───── Records to use ─────

(** An effect is attempted: whether it succeeded, and the disk after it. *)
Definition perform (e : effect) (w : World) : bool * World :=
  let ok := possible e (disk w) && negb (fails (log w) e) in
  let d := if ok then apply e (disk w)
           else match e with WriteAll p data => append p (take (written (log w)) data) (disk w) | _ => disk w end in
  (ok, mkWorld d (xfer w) (log w ++ [e])).

(** The owner of the local clipboard is answered, when there is one. *)
Definition complete (serial : Z) (mime : str) (data : list Z) (success : bool) (w : World) : World :=
  if provider then (perform (Complete serial mime data success) w).2 else w.

(** [manager.rs:363-370 destination_is_taken] *)
Definition destination_is_taken (candidate : path) (w : World) : bool :=
  bool_decide (is_Some (disk w !! candidate)) || bool_decide (candidate ∈ completed_files (xfer w))
  || existsb (fun f : Z * IncomingFile => bool_decide (final_path f.2 = candidate)) (map_to_list (incoming_files (xfer w))).

(** The names that can be taken: a free suffix is among one more than that, so the
    search is bounded by this number instead of 2^32, where the code would panic. *)
Definition taken_names (w : World) : nat := (size (disk w) + length (completed_files (xfer w)) + size (incoming_files (xfer w)))%nat.
(** [manager.rs:339-361 reserve_destination] *)
Definition reserve_destination (name : str) (w : World) : outcome Empty_set path :=
  let candidate := comp (download_dir (xfer w)) name in
  if negb (destination_is_taken candidate w) then Ok candidate
  else match list_find (fun i => destination_is_taken (comp (download_dir (xfer w)) (suffixed name (Z.of_nat i))) w = false) (seq 1 (S (taken_names w))) with
       | Some (_, i) => Ok (comp (download_dir (xfer w)) (suffixed name (Z.of_nat i)))
       | None => Panic
       end.

(** [manager.rs:327-337 clear_incoming] *)
Definition clear_incoming (w : World) : World :=
  let w' := fold_left (fun w (f : Z * IncomingFile) => (perform (RemoveFile (temp_path f.2)) w).2) (map_to_list (incoming_files (xfer w))) w in
  on_xfer (fun t => with_completed [] (with_serial None (with_incoming ∅ t))) w'.

(** The request a file waits for an answer to. *)
Definition request_for (stream : Z) (f : IncomingFile) : effect :=
  let index := if i32_max <? file_index f then i32_max else file_index f in
  match total_size f with
  | Some total => if awaiting_size f then RequestContents stream index true 0 8
                  else RequestContents stream index false (received_size f) (wrap 32 (Z.min (total - received_size f) CHUNK))
  | None => RequestContents stream index true 0 8
  end.

Definition clip_lock : Z := 1.
Definition temp_name (name : str) (stream : Z) : str := [DOT] ++ name ++ [DOT] ++ fmt_dec stream ++ lit ".tmp".

(** One offered file: a place for it, a temporary file, and the first request; a
    file that cannot be created is skipped.  [manager.rs:1509-1593 handle_rdp_data_response] *)
Definition begin_file (index : Z) (desc : FileDescriptor) (w : World) : outcome Empty_set World :=
  let '(stream, t) := allocate_stream_id (xfer w) in
  let w := with_xfer t w in
  let name := sanitize_filename_for_linux (fd_name desc) in
  final ← reserve_destination name w;
  let temp := comp (download_dir (xfer w)) (temp_name name stream) in
  let '(made, w) := perform CreateDir w in
  if negb made then Ok w
  else
    let '(opened, w) := perform (OpenNew temp) w in
    if negb opened then Ok w
    else
      let total := fd_size desc in
      let f := mkIncoming final total (bool_decide (total = None) || bool_decide (total = Some 0)) 0 temp (Z.min index u32_max) clip_lock in
      let w := on_xfer (fun t => with_incoming (<[stream := f]> (incoming_files t)) t) w in
      Ok (perform (request_for stream f) w).2.

Fixpoint begin_files (index : Z) (descs : list FileDescriptor) (w : World) : outcome Empty_set World :=
  match descs with
  | [] => Ok w
  | d :: descs => w ← begin_file index d w; begin_files (index + 1) descs w
  end.

(** The client's list of files arrives for a pending request of the local
    clipboard.  [manager.rs:1448-1604 handle_rdp_data_response] *)
Definition begin_transfer (serial : Z) (mime : str) (descs : list FileDescriptor) (w : World) : outcome Empty_set World :=
  if negb (bool_decide (incoming_files (xfer w) = ∅)) then Ok (complete serial mime [] false w)
  else if negb connected then Ok (complete serial mime [] false w)
  else
    let w := clear_incoming w in
    let w := on_xfer (fun t => with_serial (Some serial) (set_pending_descriptors descs t)) w in
    begin_files 0 descs w.

(** A failed stream ends the transfer for the local clipboard.
    [manager.rs:2180-2198 handle_rdp_file_contents_response] *)
Definition contents_error (stream : Z) (w : World) : World :=
  let w := match incoming_files (xfer w) !! stream with
           | Some f => (perform (RemoveFile (temp_path f)) (on_xfer (fun t => with_incoming (delete stream (incoming_files t)) t) w)).2
           | None => w
           end in
  match portal_serial (xfer w) with
  | Some serial => complete serial [] [] false (on_xfer (with_serial None) w)
  | None => w
  end.

(** The file is complete: it gets its name, and with the last one the local
    clipboard gets the list.  [manager.rs:2272-2374 handle_rdp_file_contents_response] *)
Definition finish_file (stream : Z) (f : IncomingFile) (w : World) : outcome Failure.ClipboardError unit * World :=
  let '(flushed, w) := perform (Flush (temp_path f)) w in
  if negb flushed then (Err (Failure.FileIoError (lit "Failed to flush file")), w)
  else
    let w := on_xfer (fun t => with_incoming (delete stream (incoming_files t)) (with_completed (completed_files t ++ [final_path f]) t)) w in
    let all_complete := bool_decide (incoming_files (xfer w) = ∅) in
    let '(named, w) := perform (Rename (temp_path f) (final_path f)) w in
    if negb named then (Err (Failure.FileIoError (lit "Failed to finalize file")), w)
    else if all_complete then
      let w := match portal_serial (xfer w) with
               | Some serial => complete serial (lit "x-special/gnome-copied-files") (uri_list (completed_files (xfer w))) true w
               | None => w
               end in
      (Ok tt, on_xfer (fun t => with_serial None (with_completed [] t)) w)
    else (Ok tt, w).

Definition update_file (stream : Z) (f : IncomingFile) : World -> World := on_xfer (fun t => with_incoming (<[stream := f]> (incoming_files t)) t).

(** The next request of an unfinished file, or its end.
    [manager.rs:2254-2410 handle_rdp_file_contents_response] *)
Definition continue_file (stream : Z) (f : IncomingFile) (w : World) : outcome Failure.ClipboardError unit * World :=
  match total_size f with
  | None => (Ok tt, w)
  | Some total =>
      if total <=? received_size f then finish_file stream f w
      else if connected then (Ok tt, (perform (request_for stream f) w).2)
      else (Ok tt, w)
  end.

(** [manager.rs:2172-2413 handle_rdp_file_contents_response] *)
Definition handle_rdp_file_contents_response (stream : Z) (data : list Z) (is_error : bool) (w : World) : outcome Failure.ClipboardError unit * World :=
  if is_error then (Ok tt, contents_error stream w)
  else match incoming_files (xfer w) !! stream with
  | None => (Ok tt, w)
  | Some f =>
      if awaiting_size f then
        match apply_size_response data f with
        | Err e => (Err e, w)
        | Panic => (Panic, w)
        | Ok (total, f) =>
            let w := update_file stream f w in
            if 0 <? total then
              if connected then
                let '(sent, w) := perform (request_for stream f) w in
                if sent then (Ok tt, w) else (Err (Failure.InvalidState (lit "failed to request clipboard file data")), w)
              else (Ok tt, w)
            else continue_file stream f w
        end
      else
        let '(stored, w) := perform (WriteAll (temp_path f) data) w in
        if negb stored then (Err (Failure.FileIoError (lit "File write failed")), w)
        else
          let f := mkIncoming (final_path f) (total_size f) (awaiting_size f) (wrap 64 (received_size f + Z.of_nat (length data))) (temp_path f) (file_index f) (clip_data_id f) in
          continue_file stream f (update_file stream f w)
  end.

(** [manager.rs:2150-2165 read_file_chunk] *)
Definition read_file_chunk (p : path) (offset size : Z) (w : World) : option (list Z) :=
  content ← disk w !! p;
  if i64_max <? offset then None else Some (take (Z.to_nat size) (drop (Z.to_nat offset) content)).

─────

= Work instruction =
Both the first line of the data above and the line with "Definition taken_names (w" must be included; please return exactly those lines and the ones between them.

= Reply to the exercise =
(** An effect is attempted: whether it succeeded, and the disk after it. *)
Definition perform (e : effect) (w : World) : bool * World :=
  let ok := possible e (disk w) && negb (fails (log w) e) in
  let d := if ok then apply e (disk w)
           else match e with WriteAll p data => append p (take (written (log w)) data) (disk w) | _ => disk w end in
  (ok, mkWorld d (xfer w) (log w ++ [e])).

(** The owner of the local clipboard is answered, when there is one. *)
Definition complete (serial : Z) (mime : str) (data : list Z) (success : bool) (w : World) : World :=
  if provider then (perform (Complete serial mime data success) w).2 else w.

(** [manager.rs:363-370 destination_is_taken] *)
Definition destination_is_taken (candidate : path) (w : World) : bool :=
  bool_decide (is_Some (disk w !! candidate)) || bool_decide (candidate ∈ completed_files (xfer w))
  || existsb (fun f : Z * IncomingFile => bool_decide (final_path f.2 = candidate)) (map_to_list (incoming_files (xfer w))).

(** The names that can be taken: a free suffix is among one more than that, so the
    search is bounded by this number instead of 2^32, where the code would panic. *)
Definition taken_names (w : World) : nat := (size (disk w) + length (completed_files (xfer w)) + size (incoming_files (xfer w)))%nat.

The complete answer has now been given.